Patients want continuity not more choice

GP leaders hail patient survey results

A ringing endorsement of the traditional values of general practice has come from the views of 10,000 patients who took part in the Great Pulse Patient Survey ­ here, a selection a GP leaders and academics give their reaction to the findings

Dr Mayur Lakhani RCGP chair

'These are very positive results that confirm what we know to be instinctively true ­ patients appreciate personal doctoring.

'I want a national debate on these issues ­ they are not going to go away.'

Professor Allyson Pollock chair of health policy and health services research at UCL

'The results of the survey show the enormous support for GP services.
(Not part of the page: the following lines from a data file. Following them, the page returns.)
(* ===== verification/CameraUart.v ===== *)
(** * Packets on the serial links of the cameras

    What is packed, framed, sent in pieces, received and unpacked is what was
    packed, whatever the memory held before. *)

From Stdlib Require Import ZArith Lia.
From stdpp Require Import base list numbers option.
From S2P Require Import Prelude Bitpacking Cobs CobsPacketizer CameraPackets.
Open Scope Z_scope.

(** ** Bytes *)

Lemma to_bytes_length n x : length (to_bytes n x) = n.
Proof. revert x. induction n as [|n IH]; intros x; cbn; [done|by rewrite IH]. Qed.

Lemma to_bytes_bytes n x : Forall is_byte (to_bytes n x).
Proof.
  revert x. induction n as [|n IH]; intros x; cbn; constructor; [|done]. unfold is_byte, u8. apply Z.mod_pos_bound. lia.
Qed.

Lemma of_to_bytes n x : of_bytes (to_bytes n x) = x mod 2 ^ (8 * Z.of_nat n).
Proof.
  revert x. induction n as [|n IH]; intros x; cbn [to_bytes of_bytes]; [by rewrite Z.mod_1_r|].
  rewrite IH. replace (8 * Z.of_nat (S n)) with (8 + 8 * Z.of_nat n) by lia. rewrite Z.pow_add_r by lia.
  change (2 ^ 8) with 256. rewrite Z.rem_mul_r by lia. done.
Qed.

Lemma of_bytes_range l : Forall is_byte l -> 0 <= of_bytes l < 2 ^ (8 * Z.of_nat (length l)).
Proof.
  induction 1 as [|b l Hb _ IH]; cbn [of_bytes length]; [done|]. unfold is_byte in Hb.
  replace (8 * Z.of_nat (S (length l))) with (8 + 8 * Z.of_nat (length l)) by lia. rewrite Z.pow_add_r by lia. lia.
Qed.

Lemma to_of_bytes l : Forall is_byte l -> to_bytes (length l) (of_bytes l) = l.
Proof.
  induction 1 as [|b l Hb _ IH]; [done|]. cbn [length to_bytes of_bytes]. unfold is_byte in Hb. unfold u8. f_equal.
  - rewrite Z.mul_comm, Z.mod_add by lia. by apply Z.mod_small.
  - replace ((b + 256 * of_bytes l) / 256) with (of_bytes l); [done|]. rewrite Z.mul_comm, Z.div_add by lia.
    rewrite Z.div_small; lia.
Qed.

Lemma of_bytes_app l k : of_bytes (l ++ k) = of_bytes l + 2 ^ (8 * Z.of_nat (length l)) * of_bytes k.
Proof.
  induction l as [|b l IH]; cbn [app of_bytes length]; [lia|]. rewrite IH.
  replace (8 * Z.of_nat (S (length l))) with (8 + 8 * Z.of_nat (length l)) by lia. rewrite Z.pow_add_r by lia. lia.
Qed.

(** ** Spans *)

(** A span after [d], with [g] left. *)
Definition at_ (d g : list Z) : span := (d ++ g, length d).

Lemma put_at bytes d g :
  (length bytes <= length g)%nat -> put bytes (at_ d g) = Ok (at_ (d ++ bytes) (drop (length bytes) g)).
Proof.
  intros Hl. unfold put, copy_to, at_. cbn [fst snd]. rewrite length_app.
  rewrite (proj2 (Nat.leb_le _ _)) by lia. cbn [mbind result_bind]. rewrite take_app_length.
  rewrite drop_app_add. unfold subspan. cbn [fst snd]. rewrite !length_app, length_drop.
  rewrite (proj2 (Nat.leb_le _ _)) by lia. by rewrite (assoc_L (++)).
Qed.

Lemma subspan_at n d g : (n <= length g)%nat -> subspan n (at_ d g) = Ok (at_ (d ++ take n g) (drop n g)).
Proof.
  intros Hl. unfold subspan, at_. cbn [fst snd]. rewrite length_app, (proj2 (Nat.leb_le _ _)) by lia.
  rewrite length_app, length_take, Nat.min_l by lia. by rewrite <- (assoc_L (++)), take_drop.
Qed.

Lemma get_at bytes d g : get (length bytes) (at_ d (bytes ++ g)) = Ok (bytes, at_ (d ++ bytes) g).
Proof.
  unfold get, copy_from. change (at_ d (bytes ++ g)).1 with (d ++ bytes ++ g). change (at_ d (bytes ++ g)).2 with (length d).
  rewrite !length_app, (proj2 (Nat.leb_le _ _)) by lia. cbn [mbind result_bind].
  rewrite drop_app_length, take_app_length. rewrite subspan_at by (rewrite length_app; lia).
  cbn [mbind result_bind]. by rewrite take_app_length, drop_app_length.
Qed.

Lemma get_int_mod n x d g :
  get_int n (at_ d (to_bytes n x ++ g)) = Ok (x mod 2 ^ (8 * Z.of_nat n), at_ (d ++ to_bytes n x) g).
Proof.
  unfold get_int. rewrite <- (to_bytes_length n x) at 1. rewrite get_at. cbn [mbind result_bind]. by rewrite of_to_bytes.
Qed.

Lemma get_int_at n x d g :
  0 <= x < 2 ^ (8 * Z.of_nat n) -> get_int n (at_ d (to_bytes n x ++ g)) = Ok (x, at_ (d ++ to_bytes n x) g).
Proof. intros Hx. by rewrite get_int_mod, Z.mod_small. Qed.

Lemma get_byte_at b d g : is_byte b -> get_int 1 (at_ d (b :: g)) = Ok (b, at_ (d ++ [b]) g).
Proof.
  intros Hb. unfold is_byte in Hb. pose proof (get_int_at 1 b d g ltac:(change (2 ^ _) with 256; lia)) as H.
  cbn [to_bytes app] in H. unfold u8 in H. by rewrite (Z.mod_small b) in H.
Qed.

Section Links.
Context `{!Crc} (char_is_signed : bool).

Lemma crc_range data : 0 <= crc_of data < 2 ^ (8 * Z.of_nat 2).
Proof. apply Z.mod_pos_bound. lia. Qed.

Lemma put_crc_before d g :
  (2 <= length g)%nat -> put_crc (at_ d g) = Ok (at_ (d ++ to_bytes 2 (crc_of d)) (drop 2 g)).
Proof.
  intros Hg. unfold put_crc. change (take (at_ d g).2 (at_ d g).1) with (take (length d) (d ++ g)).
  rewrite take_app_length. cbn [at_ fst snd]. rewrite length_app. rewrite (proj2 (Nat.leb_le _ _)) by lia.
  cbn [check mbind result_bind]. fold (at_ d g). rewrite put_at by (rewrite to_bytes_length; lia).
  by rewrite to_bytes_length.
Qed.

(** A CRC at the end of the buffer. *)
Lemma put_crc_at d g : length g = 2%nat -> put_crc (at_ d g) = Ok (at_ (d ++ to_bytes 2 (crc_of d)) []).
Proof. intros Hg. rewrite put_crc_before, drop_ge by lia. done. Qed.

Lemma check_crc_at d g :
  check_crc (at_ d (to_bytes 2 (crc_of d) ++ g)) = Ok (true, at_ (d ++ to_bytes 2 (crc_of d)) g).
Proof.
  unfold check_crc. set (c := to_bytes 2 (crc_of d)). cbn [at_ fst snd]. rewrite take_app_length.
  assert (length c = 2%nat) as Hc by apply to_bytes_length.
  rewrite !length_app, Hc, (proj2 (Nat.leb_le _ _)) by lia. cbn [check mbind result_bind]. fold (at_ d (c ++ g)).
  unfold c at 1. rewrite get_int_at by apply crc_range. cbn [mbind result_bind]. by rewrite Z.eqb_refl.
Qed.

Lemma empty_at d : empty (at_ d []) = true.
Proof. unfold empty. cbn. rewrite app_nil_r. apply Nat.eqb_refl. Qed.

(** ** Targets *)

Definition word32 (x : Z) : Prop := 0 <= x < 2 ^ (8 * Z.of_nat 4).
Definition target_ok (t : Target) : Prop := word32 (distance t) /\ word32 (height t) /\ word32 (heading t) /\ word32 (skew t).

Definition target_bytes (t : Target) : list Z :=
  to_bytes 4 (distance t) ++ to_bytes 4 (height t) ++ to_bytes 4 (heading t) ++ to_bytes 4 (skew t).

Lemma target_bytes_length t : length (target_bytes t) = 16%nat.
Proof. unfold target_bytes. by rewrite !length_app, !to_bytes_length. Qed.

Lemma target_bytes_bytes t : Forall is_byte (target_bytes t).
Proof. unfold target_bytes. rewrite !list.Forall_app. split_and!; apply to_bytes_bytes. Qed.

Lemma put_target_at t d g : (16 <= length g)%nat -> put_target t (at_ d g) = Ok (at_ (d ++ target_bytes t) (drop 16 g)).
Proof.
  intros Hg. unfold put_target, target_bytes.
  rewrite put_at by (rewrite to_bytes_length; lia). cbn [mbind result_bind]. rewrite to_bytes_length.
  rewrite put_at by (rewrite to_bytes_length, ?length_drop; lia). cbn [mbind result_bind]. rewrite to_bytes_length.
  rewrite put_at by (rewrite to_bytes_length, ?length_drop; lia). cbn [mbind result_bind]. rewrite to_bytes_length.
  rewrite put_at by (rewrite to_bytes_length, ?length_drop; lia). rewrite to_bytes_length.
  rewrite !drop_drop. cbn [Nat.add]. by rewrite <- !(assoc_L (++)).
Qed.

Lemma get_target_at t d g :
  target_ok t -> get_target (at_ d (target_bytes t ++ g)) = Ok (t, at_ (d ++ target_bytes t) g).
Proof.
  intros (H1 & H2 & H3 & H4). unfold get_target, target_bytes. rewrite <- !(assoc_L (++)).
  do 4 (rewrite get_int_at by done; cbn [mbind result_bind]). rewrite <- !(assoc_L (++)). by destruct t.
Qed.

(** The slots for the targets, used or not. *)
Lemma put_targets_at targets n : forall i d g,
  (i + n = 3)%nat -> (length targets <= 3)%nat -> Forall target_ok targets -> Forall is_byte g -> (16 * n <= length g)%nat ->
  exists T, put_targets n i targets (at_ d g) = Ok (at_ (d ++ T) (drop (16 * n) g)) /\ length T = (16 * n)%nat /\
    Forall is_byte T /\
    forall d' g', get_targets n i (Z.of_nat (length targets)) (take i targets) (at_ d' (T ++ g')) =
      Ok (targets, at_ (d' ++ T) g').
Proof.
  induction n as [|n IH]; intros i d g Hi Hl Ht Hb Hg.
  - exists []. cbn [put_targets get_targets]. rewrite drop_0, app_nil_r. split_and!; [done..|].
    intros d' g'. rewrite app_nil_r, take_ge by lia. done.
  - assert (forall slot d1, length slot = 16%nat -> Forall is_byte slot -> exists T,
      put_targets n (S i) targets (at_ d1 (drop 16 g)) = Ok (at_ (d1 ++ T) (drop (16 * S n) g)) /\
      length (slot ++ T) = (16 * S n)%nat /\ Forall is_byte (slot ++ T) /\
      forall d' g', get_targets n (S i) (Z.of_nat (length targets)) (take (S i) targets) (at_ d' (T ++ g')) =
        Ok (targets, at_ (d' ++ T) g')) as Hnext.
    { intros slot d1 Hs Hsb. destruct (IH (S i) d1 (drop 16 g)) as (T & E & HT & HTb & Hget);
        [lia|done|done|by apply list.Forall_drop|rewrite length_drop; lia|].
      exists T. rewrite drop_drop in E. split_and!; [|rewrite length_app; lia|by apply list.Forall_app|done].
      rewrite E. do 3 f_equal. lia. }
    cbn [put_targets get_targets]. destruct (targets !! i) as [t|] eqn:Et.
    + rewrite put_target_at by lia. cbn [mbind result_bind]. pose proof (lookup_lt_Some _ _ _ Et) as Hlt.
      destruct (Hnext (target_bytes t) (d ++ target_bytes t)) as (T & E & HT & HTb & Hget);
        [apply target_bytes_length|apply target_bytes_bytes|].
      exists (target_bytes t ++ T). rewrite E, <- (assoc_L (++)). split_and!; [done..|]. intros d' g'.
      rewrite (proj2 (Z.ltb_lt _ _)) by lia. rewrite <- (assoc_L (++)), get_target_at by (by eapply list.Forall_lookup_1).
      cbn [mbind result_bind]. unfold push_back. rewrite length_take, (proj2 (Nat.ltb_lt _ _)) by lia. cbn [mbind result_bind].
      rewrite <- (take_S_r _ _ t) by done. rewrite Hget. by rewrite <- (assoc_L (++)).
    + apply lookup_ge_None_1 in Et. rewrite subspan_at by lia. cbn [mbind result_bind].
      destruct (Hnext (take 16 g) (d ++ take 16 g)) as (T & E & HT & HTb & Hget);
        [rewrite length_take; lia|by apply list.Forall_take|].
      exists (take 16 g ++ T). rewrite E, <- (assoc_L (++)). split_and!; [done..|]. intros d' g'.
      rewrite (proj2 (Z.ltb_ge _ _)) by lia. rewrite <- (assoc_L (++)). rewrite subspan_at by (rewrite length_app, length_take; lia).
      cbn [mbind result_bind]. assert (length (take 16 g) = 16%nat) as Hs by (rewrite length_take; lia).
      rewrite take_app_length', drop_app_length' by lia. replace (take i targets) with (take (S i) targets) by (by rewrite !take_ge by lia).
      rewrite Hget. by rewrite <- (assoc_L (++)).
Qed.

(** ** Camera frames *)

Lemma char_small b : 0 <= b < 128 -> char_value char_is_signed b = b.
Proof.
  intros Hb. destruct char_is_signed; [|done]. cbn [char_value]. unfold to_signed. change (2 ^ (8 - 1)) with 128.
  change (2 ^ 8) with 256. rewrite Z.mod_small; lia.
Qed.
The most worrying thing is that patients may not yet realise how GP services are being changed with fragmentation of care and privatisation. Patients will be bewildered and confused when they find out what's going on.'

Professor Greg Rubin professor of primary care at the

University of Sunderland

'The research we've completed mirrors these findings ­ it shows that while getting to see your doctor quickly is important to patients, it's not the most important issue.

'Your survey results also indicate a lack of enthusiasm for drop-in clinics which seems quite clear.'

Dr Hamish Meldrum GPC chair

'Every survey of which I am aware shows that older patients, in particular, place a high value on continuity of care. The Pulse survey confirms this. It's difficult to see how a fragmented primary care service could offer this.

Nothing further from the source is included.